§ **Data excerpts**:
(** * AgentBaker: image resolution of [pkg/agent/bakerapi.go]

    A shallow embedding of the four operations of the [AgentBaker]
    interface ([GetNodeBootstrapping], [GetLatestSigImageConfig],
    [GetDistroSigImageConfig], [GetCachedVersionsOnVHD]) and of the helper
    [findSIGImageConfig], with the properties the design document states
    about them.

    Go maps become [gmap]s, Go pointers become addresses into an explicit
    store, a Go [(value, error)] result becomes a pair of options and a
    run-time panic is an outcome of its own. *)

From stdpp Require Import base option strings list gmap fin_maps.

Local Open Scope string_scope.

(** ** Errors, as [fmt.Errorf] builds them *)

(** [errorString] is what [fmt.Errorf] returns for a format without [%w];
    [wrapError] is what it returns for a format with [%w]. *)
Inductive error : Type :=
| errorString (s : string)
| wrapError (msg : string) (err : error).

Definition Error (e : error) : string :=
  match e with
  | errorString s => s
  | wrapError msg _ => msg
  end.

(** What a Go function returning a pointer and an [error] does: it returns a pair,
    or it does not return because of a run-time panic. *)
Inductive outcome (A : Type) : Type :=
| Returns (val : option A) (err : option error)
| Panics.
Arguments Returns {A} val err.
Arguments Panics {A}.

(** ** Package [datamodel]: the types read by [bakerapi.go] *)

(** [type Distro string]; [string(distro)] is the identity. *)
Abbreviation Distro := string (only parsing).

(** Addresses of the store below. *)
Abbreviation addr := nat (only parsing).

(** Modelled from the spec: the declaration of [datamodel.SigImageConfig] is
    not part of the sources; the design document gives it
    gallery, image-definition and version fields. *)
Module SigImageConfig.
Record t : Type := mk {
  Gallery : string;
  ImageDefinition : string;
  Version : string
}.
(** [c.Version = v] on a variable [c] of the struct type. *)
Definition setVersion (v : string) (c : t) : t :=
  {| Gallery := Gallery c; ImageDefinition := ImageDefinition c; Version := v |}.
End SigImageConfig.

(** Modelled from the spec: the declaration of [datamodel.AzureOSImageConfig]
    is not part of the sources; the design document gives it
    publisher, offer, sku and version fields. *)
Module AzureOSImageConfig.
Record t : Type := mk {
  ImageOffer : string;
  ImageSku : string;
  ImagePublisher : string;
  ImageVersion : string
}.
End AzureOSImageConfig.

(** [datamodel.SIGAzureEnvironmentSpecConfig]: five sub-catalogs of type
    [map[Distro]SigImageConfig].  A Go map is a reference: the struct holds
    the addresses of five map objects of the store, and copying the struct
    shares them. *)
Module SIGAzureEnvironmentSpecConfig.
Record t : Type := mk {
  SigUbuntuImageConfig : addr;
  SigCBLMarinerImageConfig : addr;
  SigAzureLinuxImageConfig : addr;
  SigWindowsImageConfig : addr;
  SigUbuntuEdgeZoneImageConfig : addr
}.
End SIGAzureEnvironmentSpecConfig.

(** Modelled from the spec: the agent pool profile "carries Distro, OS flag";
    [IsWindows] reads the flag. *)
Inductive OSType : Type := Linux | Windows.

Module AgentPoolProfile.
Record t : Type := mk {
  Distro : Distro;
  OSType : OSType
}.
Definition IsWindows (a : t) : bool :=
  match OSType a with Windows => true | Linux => false end.
End AgentPoolProfile.

Module CloudSpecConfig.
Record t : Type := mk { CloudName : string }.
End CloudSpecConfig.

Module ContainerService.
Record t : Type := mk { Location : string }.
End ContainerService.

Module EnvironmentInfo.
Record t : Type := mk { Region : string }.
End EnvironmentInfo.

(** [datamodel.NodeBootstrappingConfiguration].  [SIGConfig] is an opaque
    selector and [Rest] stands for the fields that only the validation and
    the template generator read. *)
Module NodeBootstrappingConfiguration.
Record t (SIGConfigT RestT : Type) : Type := mk {
  AgentPoolProfile : AgentPoolProfile.t;
  CloudSpecConfig : CloudSpecConfig.t;
  SIGConfig : SIGConfigT;
  ContainerService : ContainerService.t;
  Rest : RestT
}.
Arguments mk {SIGConfigT RestT}.
Arguments AgentPoolProfile {SIGConfigT RestT}.
Arguments CloudSpecConfig {SIGConfigT RestT}.
Arguments SIGConfig {SIGConfigT RestT}.
Arguments ContainerService {SIGConfigT RestT}.
Arguments Rest {SIGConfigT RestT}.
End NodeBootstrappingConfiguration.

(** [datamodel.NodeBootstrapping].  [OSImageConfig] points to a private copy
    that nothing writes through, so it is kept as a value; [SigImageConfig]
    is a pointer that the override step writes through, so it is an address
    into the store ([None] is [nil]). *)
Module NodeBootstrapping.
Record t : Type := mk {
  CustomData : string;
  CSE : string;
  OSImageConfig : option AzureOSImageConfig.t;
  SigImageConfig : option addr
}.
Definition setOSImageConfig (o : option AzureOSImageConfig.t) (n : t) : t :=
  {| CustomData := CustomData n; CSE := CSE n;
     OSImageConfig := o; SigImageConfig := SigImageConfig n |}.
Definition setSigImageConfig (p : option addr) (n : t) : t :=
  {| CustomData := CustomData n; CSE := CSE n;
     OSImageConfig := OSImageConfig n; SigImageConfig := p |}.
End NodeBootstrapping.

(** ** The store *)

(** The part of the Go heap the resolver touches: the package-level legacy
    catalog [datamodel.AzureCloudToOSImageMap], the map objects of the SIG
    sub-catalogs, and the [SigImageConfig] variables whose address has been
    taken ([&imageConfig]). *)
Module Store.
Record t : Type := mk {
  AzureCloudToOSImageMap : gmap string (gmap Distro AzureOSImageConfig.t);
  sigMaps : list (gmap Distro SigImageConfig.t);
  sigVars : list SigImageConfig.t
}.

(** Reading the map object behind a map reference; a reference to no object
    is the [nil] map, which reads as the empty map. *)
Definition mapAt (s : t) (r : addr) : gmap Distro SigImageConfig.t :=
  default ∅ (sigMaps s !! r).

(** A new variable holding [c]; its address is returned. *)
Definition new (c : SigImageConfig.t) (s : t) : addr * t :=
  (length (sigVars s),
   {| AzureCloudToOSImageMap := AzureCloudToOSImageMap s;
      sigMaps := sigMaps s;
      sigVars := sigVars s ++ [c] |}).

(** [p.Version = v] through the pointer [p]. *)
Definition storeVersion (p : addr) (v : string) (s : t) : t :=
  {| AzureCloudToOSImageMap := AzureCloudToOSImageMap s;
     sigMaps := sigMaps s;
     sigVars := alter (SigImageConfig.setVersion v) p (sigVars s) |}.

Definition deref (s : t) (p : addr) : option SigImageConfig.t := sigVars s !! p.
End Store.

(** ** [findSIGImageConfig] *)

(** Each [if imageConfig, ok := m[distro]; ok { return &imageConfig }] copies
    the entry into a new variable and returns the address of the copy. *)
Definition findSIGImageConfig (sigConfig : SIGAzureEnvironmentSpecConfig.t)
    (distro : Distro) (s : Store.t) : option addr * Store.t :=
  match Store.mapAt s (SIGAzureEnvironmentSpecConfig.SigUbuntuImageConfig sigConfig) !! distro with
  | Some imageConfig => let (p, s) := Store.new imageConfig s in (Some p, s)
  | None =>
  match Store.mapAt s (SIGAzureEnvironmentSpecConfig.SigCBLMarinerImageConfig sigConfig) !! distro with
  | Some imageConfig => let (p, s) := Store.new imageConfig s in (Some p, s)
  | None =>
  match Store.mapAt s (SIGAzureEnvironmentSpecConfig.SigAzureLinuxImageConfig sigConfig) !! distro with
  | Some imageConfig => let (p, s) := Store.new imageConfig s in (Some p, s)
  | None =>
  match Store.mapAt s (SIGAzureEnvironmentSpecConfig.SigWindowsImageConfig sigConfig) !! distro with
  | Some imageConfig => let (p, s) := Store.new imageConfig s in (Some p, s)
  | None =>
  match Store.mapAt s (SIGAzureEnvironmentSpecConfig.SigUbuntuEdgeZoneImageConfig sigConfig) !! distro with
  | Some imageConfig => let (p, s) := Store.new imageConfig s in (Some p, s)
  | None => (None, s)
  end end end end end.

(** ** What [bakerapi.go] takes from outside the file

    The declarations below are used by [bakerapi.go] and declared elsewhere
    (packages [datamodel] and [toggles], and the validation and template
    generator of package [agent]).  They are taken as parameters, one
    interface per package. *)

Class DatamodelPkg (SIGConfigT : Type) : Type := {
  CustomizedWindowsOSImage : Distro;
  CustomizedImage : Distro;
  CustomizedImageKata : Distro;
  (** the method [Distro.IsWindowsDistro] *)
  IsWindowsDistro : Distro → bool;
  (** [GetSIGAzureCloudSpecConfig(sigConfig, region)] *)
  GetSIGAzureCloudSpecConfig :
    SIGConfigT → string → SIGAzureEnvironmentSpecConfig.t + error
}.

Class TogglesPkg (SIGConfigT RestT EntityT TogglesT : Type) : Type := {
  NewEntityFromNodeBootstrappingConfiguration :
    NodeBootstrappingConfiguration.t SIGConfigT RestT → EntityT;
  NewEntityFromEnvironmentInfo : EnvironmentInfo.t → EntityT;
  (** the method [Toggles.GetLinuxNodeImageVersion], of result type
      [map[string]string] *)
  GetLinuxNodeImageVersion : TogglesT → EntityT → gmap string string
}.

(** The two validation functions update the configuration in place: they are
    functions from the configuration before to the configuration after. *)
Class AgentPkg (SIGConfigT RestT : Type) : Type := {
  validateAndSetWindowsNodeBootstrappingConfiguration :
    NodeBootstrappingConfiguration.t SIGConfigT RestT →
    NodeBootstrappingConfiguration.t SIGConfigT RestT;
  validateAndSetLinuxNodeBootstrappingConfiguration :
    NodeBootstrappingConfiguration.t SIGConfigT RestT →
    NodeBootstrappingConfiguration.t SIGConfigT RestT;
  getNodeBootstrappingPayload :
    NodeBootstrappingConfiguration.t SIGConfigT RestT → string;
  getNodeBootstrappingCmd :
    NodeBootstrappingConfiguration.t SIGConfigT RestT → string
}.

(** [type agentBakerImpl struct { toggles *toggles.Toggles }] *)
Module agentBakerImpl.
Record t (TogglesT : Type) : Type := mk { toggles : TogglesT }.
Arguments mk {TogglesT}.
Arguments toggles {TogglesT}.
Definition WithToggles {TogglesT} (agentBaker : t TogglesT) (toggles : TogglesT)
    : t TogglesT :=
  mk toggles.
End agentBakerImpl.

(** The errors [bakerapi.go] builds, named after their kind in the design
    document. *)
Definition UnknownCloud (cloudName : string) : error :=
  errorString ("don't have settings for cloud " ++ cloudName).
Definition ImageNotFound (distro : Distro) : error :=
  errorString ("can't find image for distro " ++ distro).
Definition SigImageNotFound (distro : Distro) (region : string) : error :=
  errorString ("can't find SIG image config for distro " ++ distro
               ++ " in region " ++ region).
Definition SigConfigFailure (err : error) : error :=
  wrapError ("failed to get sig image config: " ++ Error err) err.

Section BakerAPI.
Context {SIGConfigT RestT EntityT TogglesT : Type}.
Context `{!DatamodelPkg SIGConfigT}.
Context `{!TogglesPkg SIGConfigT RestT EntityT TogglesT}.
Context `{!AgentPkg SIGConfigT RestT}.

(** [distro == CustomizedWindowsOSImage || distro == CustomizedImage ||
    distro == CustomizedImageKata] *)
Definition isCustomized (distro : Distro) : bool :=
  bool_decide (distro = CustomizedWindowsOSImage)
  || bool_decide (distro = CustomizedImage)
  || bool_decide (distro = CustomizedImageKata).

(** The configuration as the validation step leaves it; everything after
    the first statement of [GetNodeBootstrapping] reads this one. *)
Definition validated (config : NodeBootstrappingConfiguration.t SIGConfigT RestT)
    : NodeBootstrappingConfiguration.t SIGConfigT RestT :=
  if AgentPoolProfile.IsWindows (NodeBootstrappingConfiguration.AgentPoolProfile config)
  then validateAndSetWindowsNodeBootstrappingConfiguration config
  else validateAndSetLinuxNodeBootstrappingConfiguration config.

Definition GetNodeBootstrapping (agentBaker : agentBakerImpl.t TogglesT)
    (config : NodeBootstrappingConfiguration.t SIGConfigT RestT) (s : Store.t)
    : outcome NodeBootstrapping.t * Store.t :=
  let config := validated config in
  let nodeBootstrapping :=
    {| NodeBootstrapping.CustomData := getNodeBootstrappingPayload config;
       NodeBootstrapping.CSE := getNodeBootstrappingCmd config;
       NodeBootstrapping.OSImageConfig := None;
       NodeBootstrapping.SigImageConfig := None |} in
  let distro := AgentPoolProfile.Distro (NodeBootstrappingConfiguration.AgentPoolProfile config) in
  if isCustomized distro then (Returns (Some nodeBootstrapping) None, s) else
  let cloudName := CloudSpecConfig.CloudName (NodeBootstrappingConfiguration.CloudSpecConfig config) in
  match Store.AzureCloudToOSImageMap s !! cloudName with
  | None => (Returns None (Some (UnknownCloud cloudName)), s)
  | Some osImageConfigMap =>
    let nodeBootstrapping :=
      match osImageConfigMap !! distro with
      | Some osImageConfig =>
          NodeBootstrapping.setOSImageConfig (Some osImageConfig) nodeBootstrapping
      | None => nodeBootstrapping
      end in
    match GetSIGAzureCloudSpecConfig (NodeBootstrappingConfiguration.SIGConfig config)
            (ContainerService.Location (NodeBootstrappingConfiguration.ContainerService config)) with
    | inr err => (Returns None (Some err), s)
    | inl sigAzureEnvironmentSpecConfig =>
      let (p, s) := findSIGImageConfig sigAzureEnvironmentSpecConfig distro s in
      let nodeBootstrapping := NodeBootstrapping.setSigImageConfig p nodeBootstrapping in
      match NodeBootstrapping.SigImageConfig nodeBootstrapping,
            NodeBootstrapping.OSImageConfig nodeBootstrapping with
      | None, None => (Returns None (Some (ImageNotFound distro)), s)
      | _, _ =>
        if negb (AgentPoolProfile.IsWindows (NodeBootstrappingConfiguration.AgentPoolProfile config))
        then
          let e := NewEntityFromNodeBootstrappingConfiguration config in
          let imageVersionOverrides :=
            GetLinuxNodeImageVersion (agentBakerImpl.toggles agentBaker) e in
          match imageVersionOverrides !! distro with
          | Some imageVersion =>
            match NodeBootstrapping.SigImageConfig nodeBootstrapping with
            | Some p =>
                (Returns (Some nodeBootstrapping) None, Store.storeVersion p imageVersion s)
            | None => (Panics, s) (* nil pointer dereference *)
            end
          | None => (Returns (Some nodeBootstrapping) None, s)
          end
        else (Returns (Some nodeBootstrapping) None, s)
      end
    end
  end.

§ **Exercise description**: Within the listing above, locate the line containing "ImageSku : string;" and the line containing "Module ContainerService.". Reproduce those two lines and all lines between them exactly, with nothing added.

§ **Task result**:
  ImageSku : string;
  ImagePublisher : string;
  ImageVersion : string
}.
End AzureOSImageConfig.

(** [datamodel.SIGAzureEnvironmentSpecConfig]: five sub-catalogs of type
    [map[Distro]SigImageConfig].  A Go map is a reference: the struct holds
    the addresses of five map objects of the store, and copying the struct
    shares them. *)
Module SIGAzureEnvironmentSpecConfig.
Record t : Type := mk {
  SigUbuntuImageConfig : addr;
  SigCBLMarinerImageConfig : addr;
  SigAzureLinuxImageConfig : addr;
  SigWindowsImageConfig : addr;
  SigUbuntuEdgeZoneImageConfig : addr
}.
End SIGAzureEnvironmentSpecConfig.

(** Modelled from the spec: the agent pool profile "carries Distro, OS flag";
    [IsWindows] reads the flag. *)
Inductive OSType : Type := Linux | Windows.

Module AgentPoolProfile.
Record t : Type := mk {
  Distro : Distro;
  OSType : OSType
}.
Definition IsWindows (a : t) : bool :=
  match OSType a with Windows => true | Linux => false end.
End AgentPoolProfile.

Module CloudSpecConfig.
Record t : Type := mk { CloudName : string }.
End CloudSpecConfig.

Module ContainerService.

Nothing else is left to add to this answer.